Below are entries; output exactly the lines from the one with "(** Counterexample to" to the one with "is_Some (tags !! y) →", both included, and nothing else.

[Stored data]
------
Lemma bottom_walk_eq (fs1 fs2 : list Frame.t) (fuel : nat) : forall (j : nat) (M : gmap Z TB),
  (0 < length fs1)%nat -> (0 < length fs2)%nat ->
  (j <= Nat.min (length fs1) (length fs2) - 1)%nat ->
  (Nat.min (length fs1) (length fs2) - 1 - j < fuel)%nat ->
  bottom_walk fuel fs1 fs2 (length fs1 - 1 - j) (length fs2 - 1 - j) M =
    if bool_decide (Nat.min (length fs1) (length fs2) - 1 <=
          j + common_prefix_len (drop j (reverse (map Frame.ip fs1)))
                                (drop j (reverse (map Frame.ip fs2))))%nat
    then filter (fun kv => kv.2 = Top)
           (mark Bottom (take (Nat.min (length fs1) (length fs2) - 1 - j)
                           (drop j (reverse (map Frame.ip fs1)))) M)
    else mark Bottom (take (common_prefix_len (drop j (reverse (map Frame.ip fs1)))
                                              (drop j (reverse (map Frame.ip fs2))))
                        (drop j (reverse (map Frame.ip fs1)))) M.
Proof.
  induction fuel as [|fuel IH]; intros j M H1 H2 Hj Hf; [lia|].
  cbn [bottom_walk].
  destruct (bool_decide (length fs1 - 1 - j = 0)%nat || bool_decide (length fs2 - 1 - j = 0)%nat)
    eqn:Ehit.
  - assert (Hjm : j = (Nat.min (length fs1) (length fs2) - 1)%nat)
      by (apply orb_true_iff in Ehit as [E|E]; apply bool_decide_eq_true in E; lia).
    rewrite bool_decide_eq_true_2 by lia.
    replace (Nat.min (length fs1) (length fs2) - 1 - j)%nat with 0%nat by lia.
    reflexivity.
  - apply orb_false_iff in Ehit as [E1 E2].
    apply bool_decide_eq_false in E1, E2.
    assert (Hlt : (j < Nat.min (length fs1) (length fs2) - 1)%nat) by lia.
    rewrite (drop_S (reverse (map Frame.ip fs1)) (ip_at fs1 (length fs1 - 1 - j)) j)
      by (apply rev_ips_lookup; lia).
    rewrite (drop_S (reverse (map Frame.ip fs2)) (ip_at fs2 (length fs2 - 1 - j)) j)
      by (apply rev_ips_lookup; lia).
    cbn [common_prefix_len].
    destruct (Z.eqb_spec (ip_at fs1 (length fs1 - 1 - j)) (ip_at fs2 (length fs2 - 1 - j)))
      as [Heq|Hne]; simpl negb; cbv iota.
    + replace (length fs1 - 1 - j - 1)%nat with (length fs1 - 1 - S j)%nat by lia.
      replace (length fs2 - 1 - j - 1)%nat with (length fs2 - 1 - S j)%nat by lia.
      rewrite IH; [| exact H1 | exact H2 | lia | lia].
      replace (j + S (common_prefix_len (drop (S j) (reverse (map Frame.ip fs1)))
                                        (drop (S j) (reverse (map Frame.ip fs2)))))%nat
        with (S j + common_prefix_len (drop (S j) (reverse (map Frame.ip fs1)))
                                      (drop (S j) (reverse (map Frame.ip fs2))))%nat by lia.
      replace (Nat.min (length fs1) (length fs2) - 1 - j)%nat
        with (S (Nat.min (length fs1) (length fs2) - 1 - S j)) by lia.
      destruct (bool_decide _); reflexivity.
    + rewrite bool_decide_eq_false_2 by lia. reflexivity.
Qed.

Lemma mark_lookup (v : TB) (l : list Z) : forall (M : gmap Z TB) (ip : Z),
  mark v l M !! ip = if decide (ip ∈ l) then Some v else M !! ip.
Proof.
  unfold mark. induction l as [|x l IH]; intros M ip; simpl.
  - destruct (decide (ip ∈ [])) as [Hin|]; [apply elem_of_nil in Hin as []|reflexivity].
  - rewrite IH. destruct (decide (ip ∈ l)) as [Hin|Hnin].
    + rewrite decide_True by (apply elem_of_cons; auto). reflexivity.
    + destruct (decide (ip = x)) as [->|Hne].
      * rewrite decide_True by (apply elem_of_cons; auto). apply lookup_insert_eq.
      * rewrite decide_False by (rewrite elem_of_cons; tauto).
        apply lookup_insert_ne. congruence.
Qed.

Lemma filter_top_lookup (X : gmap Z TB) (ip : Z) :
  filter (fun kv => kv.2 = Top) X !! ip =
    match X !! ip with Some Top => Some Top | _ => None end.
Proof.
  rewrite map_lookup_filter. destruct (X !! ip) as [[|]|]; reflexivity.
Qed.

Lemma get_frames_to_trim_closed (bt start_bt : Backtrace) :
  frames bt <> [] -> frames start_bt <> [] ->
  get_frames_to_trim bt start_bt = Some (trim_sets_spec (ips bt) (ips start_bt)).
Proof.
  intros Hb Hs. unfold get_frames_to_trim, trim_sets_spec, ips.
  assert (H1 : (0 < length (frames bt))%nat) by (destruct (frames bt); [congruence|simpl; lia]).
  assert (H2 : (0 < length (frames start_bt))%nat)
    by (destruct (frames start_bt); [congruence|simpl; lia]).
  rewrite (bool_decide_eq_false_2 (length (frames bt) = 0)%nat) by lia.
  rewrite (bool_decide_eq_false_2 (length (frames start_bt) = 0)%nat) by lia.
  simpl orb; cbv iota.
  rewrite (top_walk_eq (frames bt) (frames start_bt) (length (frames bt)) 0 ∅ H1 H2);
    [| apply map_Forall_empty | lia | lia].
  pose proof (bottom_walk_eq (frames bt) (frames start_bt) (length (frames bt)) 0
    (if bool_decide (Nat.min (length (frames bt)) (length (frames start_bt)) - 1 <=
          0 + common_prefix_len (drop 0 (map Frame.ip (frames bt)))
                                (drop 0 (map Frame.ip (frames start_bt))))%nat
     then ∅
     else mark Top (take (common_prefix_len (drop 0 (map Frame.ip (frames bt)))
                                            (drop 0 (map Frame.ip (frames start_bt))))
                     (drop 0 (map Frame.ip (frames bt)))) ∅) H1 H2) as HB.
  rewrite !Nat.sub_0_r, !drop_0, !Nat.add_0_l in HB.
  rewrite !drop_0, !Nat.add_0_l, HB by lia.
  rewrite !length_map. reflexivity.
Qed.

Lemma trim_sets_spec_lookup (a b : list Z) (ip : Z) :
  trim_sets_spec a b !! ip = trim_lookup_spec a b ip.
Proof.
  unfold trim_sets_spec, trim_lookup_spec.
  set (m := Nat.min (length a) (length b)).
  set (kt := common_prefix_len a b).
  set (kb := common_prefix_len (reverse a) (reverse b)).
  assert (Htop : (if bool_decide (m - 1 <= kt)%nat then (∅ : gmap Z TB)
                  else mark Top (take kt a) ∅) !! ip =
                 if bool_decide (kt < m - 1)%nat && bool_decide (ip ∈ take kt a)
                 then Some Top else None).
  { destruct (bool_decide_reflect (m - 1 <= kt)%nat) as [Hle|Hgt].
    - rewrite bool_decide_eq_false_2 by lia. apply lookup_empty.
    - rewrite bool_decide_eq_true_2 by lia. rewrite mark_lookup, lookup_empty.
      destruct (decide (ip ∈ take kt a)) as [Hin|Hnin].
      + rewrite bool_decide_eq_true_2 by exact Hin. reflexivity.
      + rewrite bool_decide_eq_false_2 by exact Hnin. reflexivity. }
  destruct (bool_decide_reflect (m - 1 <= kb)%nat) as [Hle|Hgt].
  - rewrite filter_top_lookup, mark_lookup.
    replace (Nat.min kb (m - 1)) with (m - 1)%nat by lia.
    rewrite (bool_decide_eq_false_2 (kb < m - 1)%nat) by lia.
    destruct (decide (ip ∈ take (m - 1) (reverse a))); [reflexivity|].
    rewrite Htop. destruct (_ && _); reflexivity.
  - rewrite mark_lookup.
    replace (Nat.min kb (m - 1)) with kb by lia.
    rewrite (bool_decide_eq_true_2 (kb < m - 1)%nat) by lia.
    destruct (decide (ip ∈ take kb (reverse a))); [reflexivity|].
    exact Htop.
Qed.

(** Counterexample to C10 as stated: for the profiling IPs [1; 2; 1] and the
    start-up IPs [1; 3; 2; 1], the top walk marks IP 1 as [Top] and stops
    before the last frame, so the top set is kept; the bottom walk reaches the
    first frame, so the bottom set is discarded.  Yet the result is empty, not
    the top set: the bottom walk wrote [Bottom] over IP 1 before the filter. *)
Lemma trim_overlap_drops_top :
  top_walk 3 (frames bt_overlap) (frames bt_overlap_start) 0 0 ∅ !! 1 = Some Top /\
  common_prefix_len (reverse (ips bt_overlap)) (reverse (ips bt_overlap_start)) = 2%nat /\
  get_frames_to_trim bt_overlap bt_overlap_start = Some ∅.
Proof. split; [|split]; vm_compute; reflexivity. Qed.

(** C10 (amended): for non-empty backtraces, the trim sets are computed and,
    for every IP: an IP of the common suffix of the two IP sequences (walked
    by the bottom walk, stopping before the first frame of the shorter one) is
    [Bottom] if the bottom set is kept, i.e. the common suffix does not reach
    the first frame of the shorter backtrace, and is absent otherwise, even
    when the top walk marked it; any other IP is [Top] exactly when it is in
    the common prefix and that prefix does not reach the last frame of the
    shorter backtrace; and it is absent otherwise. *)
Theorem frames_to_trim_walks (bt start_bt : Backtrace) :
  frames bt <> [] -> frames start_bt <> [] ->
  exists ftt, get_frames_to_trim bt start_bt = Some ftt /\
    forall ip, ftt !! ip = trim_lookup_spec (ips bt) (ips start_bt) ip.
Proof.
  intros Hb Hs. exists (trim_sets_spec (ips bt) (ips start_bt)). split.
  - exact (get_frames_to_trim_closed bt start_bt Hb Hs).
  - intros ip. apply trim_sets_spec_lookup.
Qed.
(** The nearest level with a tag, in terms of paths. *)
Lemma nearest_level (tags : gmap string string) m start y d :
  path m start y d →
  is_Some (tags !! y) →
  (∀ z n, path m start z n → is_Some (tags !! z) → d ≤ n) →
  (∀ k, k < d → Forall (λ x, tags !! x = None) (levelFrom m [start] k))
  ∧ ∃ pre z t post,
      levelFrom m [start] d = pre ++ z :: post
      ∧ Forall (λ x, tags !! x = None) pre
      ∧ tags !! z = Some t
      ∧ path m start z d.
Proof.
  intros Hpath Htag Hmin. split.
  - intros k Hk. apply Forall_forall. intros x Hx.
    apply elem_of_levelFrom in Hx as (x0 & Hx0 & Hp).
    apply list_elem_of_singleton in Hx0. subst x0.
    destruct (tags !! x) as [tx|] eqn:Htx; [|done].
    assert (d ≤ k) by (apply (Hmin x); [done|by rewrite Htx]). lia.
  - assert (Hy : y ∈ levelFrom m [start] d).
    { apply elem_of_levelFrom. exists start. split; [by left|done]. }
    destruct (first_tagged tags _ y Hy Htag)
      as (pre & z & t & post & Hlev & Hpre & Hz).
    exists pre, z, t, post. repeat split; try done.
    assert (Hin : z ∈ levelFrom m [start] d).
    { rewrite Hlev. apply elem_of_app. right. by left. }
    apply elem_of_levelFrom in Hin as (x & Hx & Hp).
    apply list_elem_of_singleton in Hx. by subst.
Qed.

(** X12: over a loaded ancestry in which no commit reached from the start
    is tagged, [findClosestTag] returns for no amount of fuel. *)
Lemma findClosestTag_without_tag_diverges octokit tags w history cp ps
    rawCommit start :
  providers w !! cp = Some ps →
  cache_closed (commits ps) →
  commits ps !! start = Some rawCommit →
  heap w !! history = Some (newLazyGitCommit rawCommit cp) →
  (∀ x, reaches (commits ps) start x → tags !! x = None) →
  ∀ fuel, findClosestTag fuel octokit tags history w = Timeout.
Proof.
  intros Hps Hclosed Hstart Hnode Hnone fuel.
  apply (loop_without_tag octokit tags (commits ps) cp Hclosed start fuel
           Hnone).
  - by exists ps.
  - apply NoDup_singleton.
  - constructor; [|constructor]. exists start. split; [|exists 0; constructor].
    destruct (Hclosed _ _ Hstart) as [Hk _].
    rewrite Hnode. f_equal. unfold newLazyGitCommit, nodeOf, parentsOf.
    by rewrite Hstart, Hk.
  - right. by left.
Qed.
------
> **COMPLETED TASK**
(** Counterexample to C10 as stated: for the profiling IPs [1; 2; 1] and the
    start-up IPs [1; 3; 2; 1], the top walk marks IP 1 as [Top] and stops
    before the last frame, so the top set is kept; the bottom walk reaches the
    first frame, so the bottom set is discarded.  Yet the result is empty, not
    the top set: the bottom walk wrote [Bottom] over IP 1 before the filter. *)
Lemma trim_overlap_drops_top :
  top_walk 3 (frames bt_overlap) (frames bt_overlap_start) 0 0 ∅ !! 1 = Some Top /\
  common_prefix_len (reverse (ips bt_overlap)) (reverse (ips bt_overlap_start)) = 2%nat /\
  get_frames_to_trim bt_overlap bt_overlap_start = Some ∅.
Proof. split; [|split]; vm_compute; reflexivity. Qed.

(** C10 (amended): for non-empty backtraces, the trim sets are computed and,
    for every IP: an IP of the common suffix of the two IP sequences (walked
    by the bottom walk, stopping before the first frame of the shorter one) is
    [Bottom] if the bottom set is kept, i.e. the common suffix does not reach
    the first frame of the shorter backtrace, and is absent otherwise, even
    when the top walk marked it; any other IP is [Top] exactly when it is in
    the common prefix and that prefix does not reach the last frame of the
    shorter backtrace; and it is absent otherwise. *)
Theorem frames_to_trim_walks (bt start_bt : Backtrace) :
  frames bt <> [] -> frames start_bt <> [] ->
  exists ftt, get_frames_to_trim bt start_bt = Some ftt /\
    forall ip, ftt !! ip = trim_lookup_spec (ips bt) (ips start_bt) ip.
Proof.
  intros Hb Hs. exists (trim_sets_spec (ips bt) (ips start_bt)). split.
  - exact (get_frames_to_trim_closed bt start_bt Hb Hs).
  - intros ip. apply trim_sets_spec_lookup.
Qed.
(** The nearest level with a tag, in terms of paths. *)
Lemma nearest_level (tags : gmap string string) m start y d :
  path m start y d →
  is_Some (tags !! y) →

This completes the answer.